Workbench Integration Enabler overview.

The objective is to integrate the bio.tools registry with workbench environments in two ways: (1) “ReGaTE”, a utility for en masse registration of services from Galaxy instances; (2) the “ToolDog” utility, to translate the description of any tool or service that is registered in bio.tools, into the format required by the existing major workbench environments.

Workbench Integration Enabler overview.

The objective is to integrate the bio.tools registry with workbench environments in two ways: (1) “ReGaTE”, a utility for en masse registration of services from Galaxy instances; (2) the “ToolDog” utility, to translate the description of any tool or service that is registered in bio.tools, into the format required by the existing major workbench environments.

Tool descriptions

Bioinformatics tools are described in various formats and levels of detail, befitting different systems and use-cases.

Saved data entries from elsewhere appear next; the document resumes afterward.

(* ===== verification/DoubleBuffer.v ===== *)
(** * Double session buffers ([JmyDoubleSessionBuffer] of [jmy_session_buffer.h],
    [jmy_session_buffer.cpp])

    A normal and a large session buffer whose blocks come from a shared
    [JmySessionBufferPool].  The heap and the pool are threaded through the operations.
    A failed [assert] is [None], like undefined behaviour. *)
From S2P Require Import Prelude Datatype SessionBuffer BufferPool.
From Stdlib Require Import ZArith Lia.
From stdpp Require Import base option list gmap.
Local Open Scope Z_scope.

Record JmyDoubleSessionBuffer : Type := mkDB {
  use_large_ : bool;
  db_buff_ : JmySessionBuffer;
  large_buff_ : JmySessionBuffer;
  buff_pool_ : bool;   (** the shared pool pointer is set *)
}.

Definition JmyDoubleSessionBuffer_new : JmyDoubleSessionBuffer :=
  mkDB false JmySessionBuffer_new JmySessionBuffer_new false.

(** ** Initialisation *)

Definition db_init_size (h : heap) (b : JmyDoubleSessionBuffer) (size : Z) (garbage : list Z)
  (type : SessionBufferType) : option (bool * heap * JmyDoubleSessionBuffer) :=
  ub_unless (0 <? size);;
  let '(r, h, s) := sb_init_size h (db_buff_ b) size garbage type in
  Some (r, h, mkDB (use_large_ b) s (large_buff_ b) (buff_pool_ b)).

Definition db_init_pool (h : heap) (P : JmySessionBufferPool) (b : JmyDoubleSessionBuffer)
  (type : SessionBufferType) : option (bool * heap * JmySessionBufferPool * JmyDoubleSessionBuffer) :=
  let '(p, s, P) := if decide (type = SESSION_BUFFER_TYPE_RECV) then mallocRecvBuffer P 0
                    else mallocSendBuffer P 0 in
  ub_unless (negb (p =? NULL));;
  ub_unless (0 <? s);;
  let '(r, h, sb) := sb_init_buff h (db_buff_ b) p s type in
  Some (r, h, P, mkDB (use_large_ b) sb (large_buff_ b) true).

Definition db_destroy (h : heap) (b : JmyDoubleSessionBuffer) : heap * JmyDoubleSessionBuffer :=
  let '(h, s) := sb_destroy h (db_buff_ b) in
  let '(h, l) := sb_destroy h (large_buff_ b) in
  (h, mkDB (use_large_ b) s l (buff_pool_ b)).

(** With a pool, the blocks are given back but the buffers keep their pointers and
    offsets; without one, the offsets are reset. *)
Definition db_clear (P : JmySessionBufferPool) (b : JmyDoubleSessionBuffer)
  : JmySessionBufferPool * JmyDoubleSessionBuffer :=
  if buff_pool_ b then
    let P :=
      if buff_ (db_buff_ b) =? NULL then P else
      snd (if decide (sb_getType (db_buff_ b) = SESSION_BUFFER_TYPE_RECV)
           then freeRecvBuffer P (buff_ (db_buff_ b)) else freeSendBuffer P (buff_ (db_buff_ b))) in
    let P :=
      if buff_ (large_buff_ b) =? NULL then P else
      snd (if decide (sb_getType (large_buff_ b) = SESSION_BUFFER_TYPE_RECV)
           then freeLargeRecvBuffer P (buff_ (large_buff_ b))
           else freeLargeSendBuffer P (buff_ (large_buff_ b))) in
    (P, b)
  else (P, mkDB (use_large_ b) (sb_clear (db_buff_ b)) (sb_clear (large_buff_ b)) (buff_pool_ b)).

(** ** The operations on the current buffer *)

(** [use_large_ ? large_buff_ : buff_], and replacing it. *)
Definition db_getSessionBuffer (b : JmyDoubleSessionBuffer) : JmySessionBuffer :=
  if use_large_ b then large_buff_ b else db_buff_ b.
Definition db_set_current (s : JmySessionBuffer) (b : JmyDoubleSessionBuffer) : JmyDoubleSessionBuffer :=
  if use_large_ b then mkDB true (db_buff_ b) s (buff_pool_ b) else mkDB false s (large_buff_ b) (buff_pool_ b).

Definition db_getNormalLen (b : JmyDoubleSessionBuffer) : Z := sb_getTotalLen (db_buff_ b).
Definition db_getLargeLen (b : JmyDoubleSessionBuffer) : Z := sb_getTotalLen (large_buff_ b).
Definition db_getTotalLen (b : JmyDoubleSessionBuffer) : Z := sb_getTotalLen (db_getSessionBuffer b).
Definition db_isLarge (b : JmyDoubleSessionBuffer) : bool := use_large_ b.
Definition db_isEmpty (b : JmyDoubleSessionBuffer) : bool := sb_isEmpty (db_getSessionBuffer b).
Definition db_getWriteLen (b : JmyDoubleSessionBuffer) : Z := sb_getWriteLen (db_getSessionBuffer b).
Definition db_getReadLen (b : JmyDoubleSessionBuffer) : Z := sb_getReadLen (db_getSessionBuffer b).

Definition db_checkWriteLen (h : heap) (b : JmyDoubleSessionBuffer) (len : Z)
  : option (bool * heap * JmyDoubleSessionBuffer) :=
  '(r, h, s) ← sb_checkWriteLen h (db_getSessionBuffer b) len; Some (r, h, db_set_current s b).

Definition db_writeLen (b : JmyDoubleSessionBuffer) (len : Z) : bool * JmyDoubleSessionBuffer :=
  let '(r, s) := sb_writeLen (db_getSessionBuffer b) len in (r, db_set_current s b).

Definition db_readLen (b : JmyDoubleSessionBuffer) (len : Z) : bool * JmyDoubleSessionBuffer :=
  let '(r, s) := sb_readLen (db_getSessionBuffer b) len in (r, db_set_current s b).

(** The large buffer is compacted in both cases. *)
Definition db_moveDataToFront (h : heap) (b : JmyDoubleSessionBuffer)
  : option (heap * JmyDoubleSessionBuffer) :=
  '(h, s) ← (if use_large_ b then Some (h, db_buff_ b) else sb_moveDataToFront h (db_buff_ b));
  '(h, l) ← sb_moveDataToFront h (large_buff_ b);
  Some (h, mkDB (use_large_ b) s l (buff_pool_ b)).

Definition db_writeData (h : heap) (b : JmyDoubleSessionBuffer) (data : list Z) (len : Z)
  : option (bool * heap * JmyDoubleSessionBuffer) :=
  '(r, h, s) ← sb_writeData h (db_getSessionBuffer b) data len; Some (r, h, db_set_current s b).

Definition db_writeDatas (h : heap) (b : JmyDoubleSessionBuffer) (datas : option (list JmyData))
  : option (bool * heap * JmyDoubleSessionBuffer) :=
  '(r, h, s) ← sb_writeDatas h (db_getSessionBuffer b) datas; Some (r, h, db_set_current s b).

(** ** Switching between the buffers *)

Definition db_switchToLarge (h : heap) (P : JmySessionBufferPool) (b : JmyDoubleSessionBuffer)
  : option (bool * heap * JmySessionBufferPool * JmyDoubleSessionBuffer) :=
  if use_large_ b then Some (true, h, P, b) else
  (* a large block, unless there is one *)
  '(ok, h, P, b) ←
    (if sb_isInited (large_buff_ b) then Some (true, h, P, b) else
     ub_unless (buff_pool_ b);;
     let '(p, size, P) := if decide (sb_getType (db_buff_ b) = SESSION_BUFFER_TYPE_SEND)
                          then mallocLargeSendBuffer P 0 else mallocLargeRecvBuffer P 0 in
     if p =? NULL then Some (false, h, P, b) else
     let '(_, h, l) := sb_init_buff h (large_buff_ b) p size (sb_getType (db_buff_ b)) in
     Some (true, h, P, mkDB (use_large_ b) (db_buff_ b) l (buff_pool_ b)));
  if negb ok then Some (false, h, P, b) else
  '(_, h, l) ← sb_assign h (large_buff_ b) (db_buff_ b);
  Some (true, h, P, mkDB true (db_buff_ b) l (buff_pool_ b)).

Definition db_backToNormal (h : heap) (P : JmySessionBufferPool) (b : JmyDoubleSessionBuffer)
  : option (bool * heap * JmySessionBufferPool * JmyDoubleSessionBuffer) :=
  if negb (use_large_ b) then Some (true, h, P, b) else
  '(_, h, s) ← sb_assign h (db_buff_ b) (large_buff_ b);
  ub_unless (buff_pool_ b);;
  let '(_, P) := if decide (sb_getType (large_buff_ b) = SESSION_BUFFER_TYPE_SEND)
                 then freeLargeSendBuffer P (buff_ (large_buff_ b))
                 else freeLargeRecvBuffer P (buff_ (large_buff_ b)) in
  let '(h, l) := sb_destroy h (large_buff_ b) in
  Some (true, h, P, mkDB false s l (buff_pool_ b)).

(** ** What switching copies *)

(** The bytes behind the write offset of a buffer. *)
Definition sb_room (h : heap) (b : JmySessionBuffer) : list Z :=
  drop (Z.to_nat (write_offset_ b)) (default [] (h !! buff_ b)).

Lemma sb_assign_room h l b c blk :
  sb_view h b c -> buff_ l <> buff_ b -> h !! buff_ l = Some blk -> lenZ c <= lenZ blk -> 0 < lenZ c ->
  sb_assign h l b =
    if SessionBuffer.len_ b <? write_offset_ b + lenZ c then None
    else Some (true, <[buff_ l := take (length c) (sb_room h b) ++ drop (length c) blk]> h, sb_set_offsets (lenZ c) 0 l).
Proof.
  intros (pre & post & Hp & Hw & Hl & H32 & Hh) Hne Hblk Hlen Hpos. destruct Hh as [Hn Hh]; [lia|].
  unfold sb_assign. replace (write_offset_ b - read_offset_ b) with (lenZ c) by lia.
  rewrite u32_id by (unfold is_u32; lia). cbn [sb_set_offsets write_offset_]. rewrite (proj2 (Z.ltb_lt 0 _)) by lia.
  unfold load. rewrite (proj2 (Z.eqb_neq _ 0)) by lia. unfold sb_room. rewrite Hh. cbn [default from_option id].
  cbv beta iota zeta delta [mbind option_bind].
  assert (Hlb : lenZ (pre ++ c ++ post) = SessionBuffer.len_ b) by (rewrite !length_app; lia).
  unfold mem_read at 1. rewrite Hlb. destruct (Z.ltb_spec (SessionBuffer.len_ b) (write_offset_ b + lenZ c)).
  { by rewrite (proj2 (Z.leb_gt _ (SessionBuffer.len_ b))), andb_false_r by lia. }
  rewrite !(proj2 (Z.leb_le _ _)) by lia. cbn [andb]. rewrite Nat2Z.id. cbn [sb_set_offsets buff_ write_offset_].
  set (d := take (length c) (drop (Z.to_nat (write_offset_ b)) (pre ++ c ++ post))).
  assert (Hd : length d = length c) by (unfold d; rewrite length_take, length_drop; lia).
  destruct (split_at blk (lenZ c)) as (x & y & -> & Hx & Hy); [lia|].
  assert (store h (buff_ l) 0 d = Some (<[buff_ l := d ++ y]> h)) as ->
    by (apply (store_mid h (buff_ l) [] x y d); [done|lia]).
  by replace (drop (length c) (x ++ y)) with y by (rewrite drop_app_length'; [done|lia]).
Qed.

(** [switchToLarge] does not move the unread bytes.  With a
    large block from the pool that has room for them, it makes the large buffer current and gives it as many bytes
    as there are unread ones, but the bytes {e behind} them in the normal buffer, which were never
    received; and when the normal buffer has fewer bytes left than
    unread ones it reads out of bounds.  Only an empty buffer is switched correctly. *)
Theorem switch_to_large_copies_room : forall h P b p size P' blk,
  use_large_ b = false -> sb_isInited (large_buff_ b) = false -> buff_pool_ b = true -> sb_wf h (db_buff_ b) ->
  (if decide (sb_getType (db_buff_ b) = SESSION_BUFFER_TYPE_SEND)
   then mallocLargeSendBuffer P 0 else mallocLargeRecvBuffer P 0) = (p, size, P') ->
  p <> NULL -> p <> buff_ (db_buff_ b) -> buff_ (large_buff_ b) = NULL -> h !! p = Some blk -> lenZ blk = size -> size < 2 ^ 32 ->
  let n := lenZ (sb_content h (db_buff_ b)) in
  n <= size ->
  if (0 <? n) && (SessionBuffer.len_ (db_buff_ b) <? write_offset_ (db_buff_ b) + n)
  then db_switchToLarge h P b = None
  else exists h' b', db_switchToLarge h P b = Some (true, h', P', b') /\ use_large_ b' = true /\ db_buff_ b' = db_buff_ b /\
    sb_wf h' (large_buff_ b') /\
    sb_content h' (large_buff_ b') = take (Z.to_nat n) (sb_room h (db_buff_ b)).
Proof.
  intros h P b p size P' blk Hul Hil Hbp Hwf Hm Hp Hpb Hlb Hblk Hsz H32 n Hn. subst n.
  destruct (sb_wf_view h (db_buff_ b) Hwf) as [c Hv]. rewrite (sb_view_content _ _ _ Hv) in *.
  set (l := mkSB true p size (sb_getType (db_buff_ b)) 0 0).
  assert (E : db_switchToLarge h P b = '(_, h, l) ← sb_assign h l (db_buff_ b); Some (true, h, P', mkDB true (db_buff_ b) l true)).
  { unfold db_switchToLarge. rewrite Hul, Hil, Hbp, Hm. cbn [ub_unless mbind option_bind]. cbv beta iota zeta delta [mbind option_bind].
    rewrite (proj2 (Z.eqb_neq p NULL)) by done.
    unfold sb_init_buff, sb_destroy. rewrite Hlb. change (NULL =? NULL) with true. cbn [negb]. rewrite andb_false_r. done. }
  rewrite E. destruct (sb_view_lens _ _ _ Hv) as (_ & Hr & Ho & Hl). destruct c as [|z c].
  - cbn [length andb]. change (0 <? Z.of_nat 0) with false. cbn [andb]. unfold sb_assign.
    replace (write_offset_ (db_buff_ b) - read_offset_ (db_buff_ b)) with 0 by (destruct Hv as (? & ? & ? & Hvw & _); simpl in Hvw; lia).
    change (u32 0) with 0. cbn [sb_set_offsets write_offset_]. change (0 <? 0) with false. cbv beta iota zeta delta [mbind option_bind].
    eexists _, _. split; [reflexivity|]. split; [done|]. split; [done|].
    cbn [large_buff_]. split.
    + unfold sb_wf. simpl. split; [lia|]. split; [lia|]. split; [lia|]. intros _. split; [done|]. by exists blk.
    + unfold sb_content. simpl. by rewrite Hblk.
  - set (cc := z :: c) in *. assert (0 < lenZ cc) by (subst cc; simpl; lia). clearbody cc. clear c z. rewrite (proj2 (Z.ltb_lt 0 _)) by lia. cbn [andb].
    rewrite (sb_assign_room h l (db_buff_ b) cc blk) by (done || lia).
    destruct (Z.ltb_spec (SessionBuffer.len_ (db_buff_ b)) (write_offset_ (db_buff_ b) + lenZ cc)); [done|].
    cbv beta iota zeta delta [mbind option_bind]. eexists _, _. split; [reflexivity|]. split; [done|]. split; [done|].
    cbn [large_buff_ sb_set_offsets l buff_ SessionBuffer.len_ proxy_ type_].
    assert (Hroom : (length cc <= length (sb_room h (db_buff_ b)))%nat).
    { unfold sb_room. destruct Hv as (pre & post & ? & ? & ? & ? & Hh). destruct Hh as [_ ->]; [lia|].
      cbn [default from_option id]. rewrite length_drop, !length_app. lia. }
    split.
    + unfold sb_wf. simpl. split; [lia|]. split; [lia|]. split; [lia|]. intros _. split; [done|].
      rewrite lookup_insert_eq. eexists. split; [done|]. rewrite length_app, length_take, length_drop. lia.
    + unfold sb_content. cbn [sb_set_offsets buff_ write_offset_ read_offset_ l]. rewrite lookup_insert_eq, Z.sub_0_r.
      change (Z.to_nat 0) with 0%nat. rewrite drop_0, !Nat2Z.id. apply take_app_length'. rewrite length_take. lia.
Qed.

(** A 4 byte buffer holding [1; 2], and a large block of 8 bytes. *)
Definition switch_heap : heap := <[1 := [1; 2; 77; 78]]> {[ 2 := repeat 0 8 ]}.
Definition switch_pool : JmySessionBufferPool :=
  mkBP FixedSizeBufferPool_new (mkFP [] {[ 1 ]} 1 4) (mkFP [] ∅ 0 8) (mkFP [2] ∅ 1 8) 1.
Definition switch_buffer : JmyDoubleSessionBuffer :=
  mkDB false (mkSB true 1 4 SESSION_BUFFER_TYPE_RECV 2 0) JmySessionBuffer_new true.

Lemma switch_to_large_copies_room_witness :
  (sb_wf switch_heap (db_buff_ switch_buffer) /\ mallocLargeRecvBuffer switch_pool 0 =
     (2, 8, snd (mallocLargeRecvBuffer switch_pool 0)) /\ switch_heap !! 2 = Some (repeat 0 8)) /\
  sb_content switch_heap (db_getSessionBuffer switch_buffer) = [1; 2] /\
  exists h' b', db_switchToLarge switch_heap switch_pool switch_buffer =
      Some (true, h', snd (mallocLargeRecvBuffer switch_pool 0), b') /\
    use_large_ b' = true /\ sb_content h' (large_buff_ b') = [77; 78].
Proof.
  assert (Hw : sb_wf switch_heap (db_buff_ switch_buffer)).
  { split; [vm_compute; split; congruence|]. split; [vm_compute; congruence|]. split; [vm_compute; reflexivity|].
    intros _. split; [vm_compute; congruence|]. eexists. split; vm_compute; reflexivity. }
  split; [split; [exact Hw|split; vm_compute; reflexivity]|]. split; [vm_compute; reflexivity|].
  destruct (switch_to_large_copies_room switch_heap switch_pool switch_buffer 2 8 (snd (mallocLargeRecvBuffer switch_pool 0))
    (repeat 0 8) eq_refl eq_refl eq_refl Hw ltac:(vm_compute; reflexivity) ltac:(vm_compute; congruence) ltac:(vm_compute; congruence)
    eq_refl ltac:(vm_compute; reflexivity) eq_refl ltac:(lia) ltac:(vm_compute; congruence)) as (h' & b' & E & Hu & _ & _ & Hc).
  exists h', b'. split; [exact E|]. split; [exact Hu|]. rewrite Hc. vm_compute. reflexivity.
Defined.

A bio.tools entry provides tool descriptions for tool end-users, primarily for search and discovery purposes. The metadata provides a basic description including the tool type, what task it performs, the main input and output data, who created it, where it is available, and its license. This description, based on the BiotoolsSchema model, can be accessed through the bio.tools API and retrieved in JSON format. Conversely, Galaxy and CWL tool descriptions must support tool discovery, execution, and integration into homogeneous environments. This requires an extensive description of their command line syntax (or other type of API). Galaxy tool descriptions are written in XML or YAML, and the corresponding XSD is available. CWL tool descriptions are described using the YAML-based SALAD format. All three of these tool description formats provide the possibility of specifying EDAM terms. In bio.tools this can be done directly. CWL supports these annotations through the addition of bioschemas mark-up, and Galaxy supports EDAM through specific tags mapping to its internal typing system [21]. The EDAM ontology helps with the description of the tools by providing a common vocabulary that includes terms to describe topics that specify which particular domains of bioinformatics the tool serves, operations that describe what the tool does, and data and formats that specify the type and format of the inputs and outputs.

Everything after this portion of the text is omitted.